Lange Nacht · 0.05 – 3.00 Uhr · Deutschlandfunk Kultur

„Zum Raum wird hier die Zeit“

Eine Lange Nacht über Hamburg

Von Dirk Meyhöfer

Hamburg liegt an der Elbe und ist mit seinem Hafen, St. Pauli und den Landungsbrücken zu einem Sehnsuchtsort der Deutschen geworden: ein Tor zur Welt, zu allen Zeiten seiner Geschichte. Trotzdem bleibt die Freie und Hansestadt für Besucher und Touristen immer noch die raue, fremde Schöne des Nordens. Nach den Zäsuren des Zweiten Weltkrieges und der Wiedervereinigung ist Hamburg wieder auf der Überholspur. Insgeheim hatte man Berlin oder Rotterdam schon lange hinter sich gelassen. Gescheiterte Olympiabewerbung, neue Wohnungsnot und G20-Gipfel polarisieren allerdings in der Stadt der pfeffersäckischen, lutherischen und sozialdemokratischen Traditionen: Nur noch ein Drittel kann sich das schöne Hamburg leisten – gibt es ein Hamburg für alle?

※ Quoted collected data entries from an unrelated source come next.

Lemma find_named d name e : List.find (fun p => String.eqb (xc_Name p) name) (dc_Profiles d) = Some e -> e ∈ dc_Profiles d /\ xc_Name e = name.
Proof. intros H. apply find_some in H as [H1%list_elem_of_In H2%String.eqb_eq]. done. Qed.

(** Profiles that were let through. *)
Record profiles_ok (d : DaemonConf) : Prop := {
  po_default : executor_ok (dc_Executor d);
  po_here : xc_Kind (dc_Executor d) <> "remote";
  po_names : NoDup (xc_Name <$> dc_Profiles d);
  po_profiles : forall p, p ∈ dc_Profiles d -> executor_ok p /\ xc_Name p <> "" /\ (xc_Kind p = "remote" -> remote = true);
}.

(** A name of a profile leads to the executor of the profile. *)
Lemma dispatch_known d x job : profiles_ok d ->
  buildExecutor scratchDir token gitDir secretEnv remote d = inr x -> (j_Executor job <> "" -> knownProfile d (j_Executor job) = true) ->
  exists e b, executorFor d (j_Executor job) = Some e /\ dispatch x job = inr b /\ backendFor e b.
Proof.
  intros [Hd _ Hnd Hps] Hb Hk. unfold buildExecutor in Hb.
  destruct (buildOne (dc_Executor d)) as [|def] eqn:Edef; [done|]. unfold executorFor.
  destruct (String.eqb_spec (j_Executor job) "") as [En|Hn].
  - exists (dc_Executor d), def. split; [done|]. split; [|by apply buildOne_backend].
    destruct (dc_Profiles d); [by injection Hb as <-|]. destruct (buildNamed _ _ _ _ _ _ _); [done|]. injection Hb as <-.
    cbn. unfold route. by rewrite En.
  - specialize (Hk Hn). unfold knownProfile in Hk. apply existsb_exists in Hk as (p & Hin%list_elem_of_In & Hname).
    destruct (List.find _ (dc_Profiles d)) as [e|] eqn:Ef.
    2: { eapply find_none in Ef; [|by apply list_elem_of_In, Hin]. by rewrite Hname in Ef. }
    apply find_named in Ef as [He Hen]. destruct (dc_Profiles d) as [|p0 ps] eqn:Eps; [by apply elem_of_nil in He|]. rewrite <- Eps in *.
    destruct (buildNamed _ _ _ _ _ _ _) as [|named] eqn:Enm; [done|]. injection Hb as <-.
    destruct (buildNamed_spec _ _ _ Enm Hnd) as [H1 _]. destruct (H1 e He) as (b & Hbe & Hlook).
    exists e, b. split; [done|]. split; [|apply buildOne_backend; [by apply Hps|done]].
    cbn. unfold route. cbn. apply String.eqb_neq in Hn. by rewrite Hn, <- Hen, Hlook.
Qed.

End Routes.

Section Load.
Context (url_Parse : string -> option URL) (SplitHost : string -> option string) (isLoopback : string -> bool)
  (templateError : string -> option string) (EqualFold : string -> string -> bool) (ToLower : string -> string)
  (durationString : Z -> string).

#[local] Abbreviation LoadDaemon := (LoadDaemon url_Parse SplitHost isLoopback templateError EqualFold ToLower durationString).

(** The default executor is never remote: only a profile with a name can be. *)
Lemma resolveBlocks_default l seen d d' : resolveBlocks l seen d = inr d' -> xc_Kind (dc_Executor d) <> "remote" -> xc_Kind (dc_Executor d') <> "remote".
Proof.
  revert seen d. induction l as [|e l IH]; intros seen d H Hd; cbn [resolveBlocks] in H; [by injection H as <-|].
  destruct (resolveExecutor e seen d) as [err|[seen1 d1]] eqn:E; [done|]. apply (IH _ _ H). clear IH H l.
  unfold resolveExecutor in E. cbv zeta in E. destruct (String.eqb (xc_Kind e) "").
  - destruct (negb (existsb (String.eqb (xc_Arg e)) ["";"local";"container"])) eqn:Ea; [done|]. apply negb_false_iff in Ea.
    assert (xc_Arg e <> "remote") as Hne by (intros Er; by rewrite Er in Ea).
    repeat (case_match; try discriminate E); by injection E as <- <-.
  - destruct (first_error _) eqn:Ee in E; [done|]. by injection E as <- <-.
Qed.

Lemma loaded_default path d d' : dc_Executor d = zeroExecutor -> LoadDaemon path d = inr d' -> xc_Kind (dc_Executor d') <> "remote".
Proof.
  intros Hz (d1 & Hr & _ & ->)%LoadDaemon_inr. apply resolveBlocks_default in Hr; [|by rewrite Hz]. clear Hz.
  change (xc_Kind (applyExecutorDefaults (dc_Executor d1 <| xc_Kind ::= fun x => orStr x "local" |>)) <> "remote").
  unfold applyExecutorDefaults, orStr. cbn. destruct (String.eqb (xc_Kind (dc_Executor d1)) ""), (String.eqb _ "container"); cbn; done.
Qed.

(** What the executors of a loaded configuration rely on. *)
Lemma loaded_profiles path d d' : dc_Profiles d = [] -> dc_Executor d = zeroExecutor -> LoadDaemon path d = inr d' ->
  profiles_ok (isSome (dc_Workers d')) d'.
Proof.
  intros Hp Hz Hl. pose proof (loaded_default path d d' Hz Hl) as Hdef. apply LoadDaemon_inr in Hl as (d1 & Hr & Hv & ->).
  apply validateDaemon_None in Hv as [_ _ He [Hnd Hps] _ _ _ _ _]. split; [done..|].
  intros p Hin. destruct (Hps p Hin) as [Hok Hw]. split_and!; [done| |done].
  change (p ∈ map applyExecutorDefaults (dc_Profiles d1)) in Hin.
  apply list_elem_of_In, in_map_iff in Hin as (p1 & <- & Hin%list_elem_of_In).
  assert (profile_named p1) as [Hn _] by (eapply resolveBlocks_named; [exact Hr|rewrite Hp; by intros ? ?%elem_of_nil|exact Hin]).
  unfold applyExecutorDefaults. by destruct (String.eqb (xc_Kind p1) "container").
Qed.

Section Routed.
Context (scratchDir token gitDir : string) (secretEnv : list string).
#[local] Abbreviation built d := (buildExecutor scratchDir token gitDir secretEnv (isSome (dc_Workers d)) d).
#[local] Abbreviation runsOn d := (backendFor scratchDir token gitDir secretEnv (isSome (dc_Workers d))).

(** C10. A spec that passes the check against a loaded configuration runs where it is meant
    to. The executors of a loaded configuration can be built exactly when each container
    profile names a runtime that exists, which nothing checks before. Once they are built,
    every command of a spec that is accepted - a check, the build of an image, its
    consumers, the receipt - is handed to the executor of the profile it names, and to no
    other: one with an image never to a local process, nor to workers that do not support
    images; to workers only in an isolated workspace; and one that needs services only
    where the daemon has them, or to workers. *)
Theorem validated_spec_routes path d d' :
  dc_Profiles d = [] -> dc_Executor d = zeroExecutor -> LoadDaemon path d = inr d' ->
  ((exists x, built d' = inr x) <-> Forall runtimeKnown (dc_Executor d' :: dc_Profiles d')) /\
  forall x spec, built d' = inr x -> crossCheck d' spec = None ->
  forall k job, k ∈ buildRunNodes spec -> j_Executor job = k_Executor k ->
    exists e b, executorFor d' (k_Executor k) = Some e /\ dispatch x job = inr b /\ runsOn d' e b /\
      (k_Image k <> "" -> xc_Kind e <> "local" /\ (xc_Kind e = "remote" -> xc_SupportsImages e = true)) /\
      (xc_Kind e = "remote" -> Isolated spec = true) /\
      (k_Needs k <> [] -> xc_Kind e <> "remote" -> servicesMode d' <> None).
Proof.
  intros Hp Hz Hl. pose proof (loaded_profiles path d d' Hp Hz Hl) as Hok. pose proof Hok as [Hd Hdr Hnd Hps]. split.
  - rewrite Forall_cons. transitivity ((exists b, buildOneExecutor scratchDir token gitDir secretEnv (isSome (dc_Workers d')) (dc_Executor d') = inr b) /\
      Forall (fun p => exists b, buildOneExecutor scratchDir token gitDir secretEnv (isSome (dc_Workers d')) p = inr b) (dc_Profiles d')).
    + rewrite <- (buildNamed_builds _ _ _ _ _ _ ∅). unfold buildExecutor. destruct (buildOneExecutor _ _ _ _ _ (dc_Executor d')) as [|def].
      { split; [by intros [? ?]|by intros [[? ?] _]]. }
      destruct (dc_Profiles d') as [|p ps]; [split; intros _; [split|]; by eexists|]. destruct (buildNamed _ _ _ _ _ _ _).
      * split; [by intros [? ?]|by intros [_ [? ?]]].
      * split; intros _; [split|]; by eexists.
    + rewrite buildOne_builds by (done || by intros). apply and_iff_compat_l. rewrite !Forall_forall.
      split; intros H p Hin; destruct (Hps p Hin) as (Hpo & _ & Hw); by eapply buildOne_builds, H.
  - intros x spec Hx Hc k job Hk Hj. apply SpecRejectReason_gates in Hc as [Hc _]. destruct (Hc k Hk) as (Hkn & Him & Hre & Hse). clear Hc.
    destruct (dispatch_known _ _ _ _ _ d' x job Hok Hx) as (e & b & He & Hb & Hr); [by rewrite Hj|]. rewrite Hj in He.
    exists e, b. split_and!; [done..| | |].
    + intros Hi. specialize (Him Hi). cbn in Him. unfold imageCapable in Him. unfold executorFor in He.
      assert (String.eqb (xc_Kind e) "container" || String.eqb (xc_Kind e) "remote" && xc_SupportsImages e = true) as Hcap.
      { destruct (String.eqb (k_Executor k) ""); [by injection He as <-|]. by rewrite He in Him. }
      split; [intros E; by rewrite E in Hcap|]. intros E. by rewrite E in Hcap.
    + intros E. apply Hre. cbn. unfold executorFor in He. destruct (String.eqb_spec (k_Executor k) ""); [injection He as <-; done|].
      apply find_named in He as [Hin Hn]. apply existsb_exists. exists e. split; [by apply list_elem_of_In|].
      rewrite E, Hn. cbn. apply String.eqb_refl.
    + intros Hn E. assert (Spec.accepts (Some (remoteProfile d')) (k_Executor k) = false) as Hnr.
      { apply not_true_iff_false. cbn. intros (p & Hin%list_elem_of_In & [Ek%String.eqb_eq En%String.eqb_eq]%andb_true_iff)%existsb_exists.
        unfold executorFor in He. destruct (String.eqb_spec (k_Executor k) "") as [Ee|_].
        { destruct (Hps p Hin) as (_ & Hne & _). by rewrite En in Hne. }
        apply find_named in He as [Hine Hname]. apply E. rewrite <- Ek. f_equal. rewrite <- En in Hname.
        apply list_elem_of_lookup in Hin as [i Hi], Hine as [j Hj2].
        assert (i = j) as ->; [|congruence]. apply (NoDup_lookup _ i j (xc_Name p) Hnd); rewrite list_lookup_fmap; [by rewrite Hi|rewrite Hj2; simpl; by rewrite Hname]. }
      specialize (Hse Hn Hnr). unfold servicesMode. by destruct (se_Allow (dc_Services d')).
Qed.

End Routed.

(** ** Trial refs at the start *)

(** The same configuration with another prefix for trial refs. *)
Definition setPrefix (p : string) (g : GitHub) : GitHub := g <| gh_TrialRefs ::= option_map (fun tr => mkTrialRefs p (tr_Retention tr)) |>.
Definition withTrialPrefix (p : string) (d : DaemonConf) : DaemonConf := d <| dc_GitHub ::= setPrefix p |>.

Die ‚Lange Nacht‘ wird ab 23.05 Uhr auch im Deutschlandfunk gesendet.

 

Sonntag, 29. April 2018

Freistil · 20.05 – 21.00 Uhr · Deutschlandfunk

Löcher im Bauch

Vom Sinn und Unsinn des Fragens

Von Uta Rüenauver

Dlf 2015

Ständig fragt man: nach dem Wetter und nach dem Befinden, nach dem Schuldigen und nach der Wahrheit, nach den Rätseln der Welt und nach dem Sinn des Lebens. Man stellt dumme oder die großen Fragen, rhetorische und existenzielle, Verlegenheits- und Tabufragen. Manchmal öffnet das Fragen Türen, manchmal verschließt es sie und manchmal versteckt man sich auch dahinter. Das Fragen ist die zentrale Form, in der der Mensch der Welt begegnet und sie sich aneignet. Ohne Fragen gibt es keine Erkenntnis, keine Entwicklung und keinen menschlichen Austausch. Die Autorin erkundet das weite Feld des Fragens, wo ihr nicht nur Gottbefrager, Sinnsucher, Seelenergründer, Gesetzeshüter, Vielfrager und Frageforscher begegnen, sondern auch allerhand erfragte Geschichten und fragliche Antworten.

Hörspiel · 18.30 – 20.00 Uhr · Deutschlandfunk Kultur

1111 Vögel

Von Valère Novarina

Deutschlandfunk Kultur 2018/ca. 60’

(Ursendung)

Höhepunkt von Valère Novarinas ‚Rede an die Tiere‘ ist eine Aufzählung von 1111 erfundenen Vogelnamen, die der Übersetzer Leopold von Verschuer zu einer bilingualen, musikalischen Sprachskulptur verwebt. Die geradezu materielle Verschiedenheit des Französischen und Deutschen erklingt durch den Wechselgesang der Vogelnamen und im Dialog mit der Komposition von Peter Ablinger als sinnfreier Flug und doch sinnlich konkret.